**EXERCISE DATA:**

(* ===== verification/AuthSimple.v ===== *)
(** * Authorization by entries of the configuration
    (pkg/authorization/simple-authorizer.go and [GetPassword] and [Validate] of
    pkg/configuration/authorization-simple-entry.go) *)
From stdpp Require Import prelude gmap strings.
From Stdlib Require Import NArith ZArith Ascii.
From S2P Require Import Prelude GoBytes GoQuote Errors CryptoPassword CryptoKeys EtcUnix SessionModel SessionRepo.
From S2P Require Import AuthModel.

(** ** Entries *)

(** [AuthorizationSimpleEntry.GetPassword] *)
Definition Entry_GetPassword (files : host_files) (this : SimpleEntry)
  : bytes * option crypto_error :=
  if negb (Password_IsZero (se_Password this)) then (se_Password this, None)
  else if negb (PasswordFile_IsZero (se_PasswordFile this))
       then PasswordFile_GetPassword files (se_PasswordFile this)
       else ([], None).

(** The part of [Validate] that creates a password: [rand] and [salt] are the
    random bytes, the new password is logged. *)
Definition Entry_createPassword `{Bcrypt} (rand : option bytes) (salt : bytes) (this : SimpleEntry)
  : eff host_files crypto_error unit := fun files =>
  match se_CreatePasswordFileIfAbsentOfType this with
  | Some t =>
      if bytes_eqb (se_Name this) [] then (Ok tt, files)
      else
        (_ ← lift (PasswordType_Validate t);
         if PasswordFile_IsZero (se_PasswordFile this) then mret tt
         else
           let '(pw, err) := PasswordFile_GetPassword files (se_PasswordFile this) in
           if Password_IsZero pw then
             '(_, encoded) ← lift (PasswordType_Generate rand salt t);
             PasswordFile_SetPassword (se_PasswordFile this) encoded
           else match err with Some e => fail e | None => mret tt end) files
  | None => (Ok tt, files)
  end.

(** [AuthorizationSimpleEntry.Validate] *)
Definition Entry_Validate `{Bcrypt} {key} `{SshKeys key} (rand : option bytes) (salt : bytes)
    (this : SimpleEntry) : eff host_files crypto_error unit :=
  _ ← Entry_createPassword rand salt this;
  _ ← lift (guard_err (bool_decide (length (se_Name this) = 0)) errRequiredButAbsent);
  _ ← lift (AuthorizedKeys_Validate (key := key) (se_AuthorizedKeys this));
  _ ← (fun files => (AuthorizedKeysFile_Validate (key := key) files (se_AuthorizedKeysFile this), files));
  _ ← lift (Password_Validate (se_Password this));
  _ ← (fun files => (PasswordFile_Validate files (se_PasswordFile this), files));
  lift (match se_CreatePasswordFileIfAbsentOfType this with
        | Some t => PasswordType_Validate t
        | None => Ok tt
        end).

(** ** Tokens *)

Record simpleToken : Type := mkSimpleToken {
  st_UserName : bytes;
  st_EnvVars : EnvVars;
}.

(** The JSON texts of the tokens (package encoding/json). *)
Class SimpleTokenCodec := {
  simpleToken_Marshal : simpleToken → bytes;
  simpleToken_Unmarshal : bytes → option simpleToken;
}.

(** JSON keeps the texts that are UTF-8. *)
Class SimpleTokenCodecLaws `{SimpleTokenCodec} := {
  simpleToken_roundtrip name : valid_utf8 name = true →
    simpleToken_Unmarshal (simpleToken_Marshal (mkSimpleToken name ∅)) = Some (mkSimpleToken name ∅);
  simpleToken_not_nil t : simpleToken_Marshal t ≠ [];
}.

(** ** The authorizer *)

Record SimpleAuthorizer : Type := mkSimpleAuthorizer {
  sa_flow : bytes;
  sa_Entries : list SimpleEntry;
}.

Section simple.
Context {key : Type} `{SessionCodec key} `{SshKeys key} `{Bcrypt} `{UnicodeTables} `{SimpleTokenCodec}.
Implicit Types (this : SimpleAuthorizer) (req : Request key).

(** The loop of [lookupEntry]. *)
Definition find_entry this (name : bytes) : option SimpleEntry :=
  head (filter (fun candidate => EqualFold (se_Name candidate) name = true) (sa_Entries this)).

Definition simple_lookupEntry this req
  : outcome auth_error (option (SimpleEntry * granted key) * bool) :=
  match find_entry this (req_User req) with
  | None => Ok (None, false)
  | Some entry =>
      let g := new_grant (req_Remote req) ∅ (sa_flow this) in
      match req_Validate req (simple entry g) with
      | Ok accepted => Ok (Some (entry, g), accepted)
      | Err e => Err (Wrapf e)
      | Panic => Panic
      end
  end.

(** The consumer of [isAuthorizedViaPublicKey]; both searches have it. *)
Definition match_key (pub : key) (_ : nat) (k : key) (_ : bytes) (_ : list AuthorizedKeyOption)
    (foundMatch : bool) : outcome crypto_error (bool * bool) :=
  if bytes_eqb (ssh_Marshal pub) (ssh_Marshal k) then Ok (false, true) else Ok (true, foundMatch).

Definition keys_error (e : crypto_error) : auth_error :=
  Newf errors.System (Some (Leaf (OfCrypto e))).

Definition simple_isAuthorizedViaPublicKey req (pub : key) (entry : SimpleEntry)
  : outcome auth_error bool :=
  let file := se_AuthorizedKeysFile entry in
  match (if AuthorizedKeysFile_IsZero file then Ok false
         else AuthorizedKeysFile_ForEach (match_key pub) (req_files req) false file) with
  | Err e => Err (keys_error e)
  | Panic => Panic
  | Ok true => Ok true
  | Ok false =>
      let keys := se_AuthorizedKeys entry in
      match (if AuthorizedKeys_IsZero keys then Ok false
             else AuthorizedKeys_ForEach (match_key pub) false keys) with
      | Err e => Err (keys_error e)
      | Panic => Panic
      | Ok foundMatch => Ok foundMatch
      end
  end.

Definition simple_ensureSessionFor this req (entry : SimpleEntry) : eff sess_repo auth_error sess :=
  find_or_create (sa_flow this) req (simpleToken_Marshal (mkSimpleToken (se_Name entry) ∅)).

(** What is done with an accepted entry; a refused one is [Forbidden]. *)
Definition with_entry {S} this req
    (accepted : SimpleEntry → granted key → eff S auth_error (Authorization key))
  : eff S auth_error (Authorization key) :=
  '(found, ok) ← of_outcome Wrapf (simple_lookupEntry this req);
  if negb ok then mret (Forbidden (req_Remote req))
  else match found with Some (entry, g) => accepted entry g | None => panic end.

Definition simple_AuthorizePublicKey this req (pub : key)
  : eff sess_repo auth_error (Authorization key) :=
  with_entry this req (fun entry g =>
    found ← map_err (fun e => Wrapf (Wrapf e)) (find_resumable (sa_flow this) req pub);
    match found with
    | Some s => mret (simple entry (with_session s (Some pub) g))
    | None =>
        ok ← of_outcome Wrapf (simple_isAuthorizedViaPublicKey req pub entry);
        if negb ok then mret (Forbidden (req_Remote req))
        else
          s ← map_err Wrapf (simple_ensureSessionFor this req entry);
          mret (simple entry (with_session s None g))
    end).

(** The end of [AuthorizePassword] and of [AuthorizeInteractive]. *)
Definition check_password this req (entry : SimpleEntry) (g : granted key) (pass : bytes)
  : eff sess_repo auth_error (Authorization key) :=
  match Entry_GetPassword (req_files req) entry with
  | (_, Some e) => fail (Wrapf (Wrapf (Leaf (OfCrypto e))))
  | (expected, None) =>
      if Password_IsZero expected then mret (Forbidden (req_Remote req))
      else
        match Password_Compare expected pass with
        | Ok true =>
            s ← map_err (fun e => Wrapf (Wrapf e)) (simple_ensureSessionFor this req entry);
            mret (simple entry (with_session s None g))
        | Panic => panic
        | _ => mret (Forbidden (req_Remote req))
        end
  end.

Definition simple_AuthorizePassword this req (password : bytes)
  : eff sess_repo auth_error (Authorization key) :=
  with_entry this req (fun entry g => check_password this req entry g password).

Definition simple_AuthorizeInteractive this req : interactive (Authorization key) :=
  with_entry this req (fun entry g =>
    pass ← map_err Wrapf Prompt;
    on_sessions (check_password this req entry g pass)).

Definition simple_RestoreFromSession this (s : sess) (opts : option RestoreOpts) (now : Z)
  : eff sess_repo auth_error (Authorization key) :=
  if negb (bytes_eqb (s_flow s) (sa_flow this)) then fail (Leaf ErrNoSuchAuthorization)
  else
    tb ← AuthorizationToken s;
    if bool_decide (length tb = 0) then fail (Leaf ErrNoSuchAuthorization)
    else
      match simpleToken_Unmarshal tb with
      | None => fail (Newf errors.System (Some (Leaf errCannotDecodeToken)))
      | Some buf =>
          match head (filter (fun candidate => se_Name candidate = st_UserName buf) (sa_Entries this)) with
          | None => cleanFromSessionOnly s opts now
          | Some entry =>
              remote ← last_remote s;
              mret (simple entry (mkGranted (Some remote) (st_EnvVars buf) (sa_flow this) (Some s) None))
          end
      end.

Definition simple_authorizer this : Authorizer key := {|
  AuthorizePublicKey := simple_AuthorizePublicKey this;
  AuthorizePassword := simple_AuthorizePassword this;
  AuthorizeInteractive := simple_AuthorizeInteractive this;
  RestoreFromSession := simple_RestoreFromSession this;
|}.
End simple.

**YOUR OBJECTIVE:**
Taking the entries above, write out exactly the lines starting with the line containing "if Password_IsZero expected" and going on through the line containing "on_sessions (check_password this", both included, and nothing else.

**EXERCISE OUTPUT:**
      if Password_IsZero expected then mret (Forbidden (req_Remote req))
      else
        match Password_Compare expected pass with
        | Ok true =>
            s ← map_err (fun e => Wrapf (Wrapf e)) (simple_ensureSessionFor this req entry);
            mret (simple entry (with_session s None g))
        | Panic => panic
        | _ => mret (Forbidden (req_Remote req))
        end
  end.

Definition simple_AuthorizePassword this req (password : bytes)
  : eff sess_repo auth_error (Authorization key) :=
  with_entry this req (fun entry g => check_password this req entry g password).

Definition simple_AuthorizeInteractive this req : interactive (Authorization key) :=
  with_entry this req (fun entry g =>
    pass ← map_err Wrapf Prompt;
    on_sessions (check_password this req entry g pass)).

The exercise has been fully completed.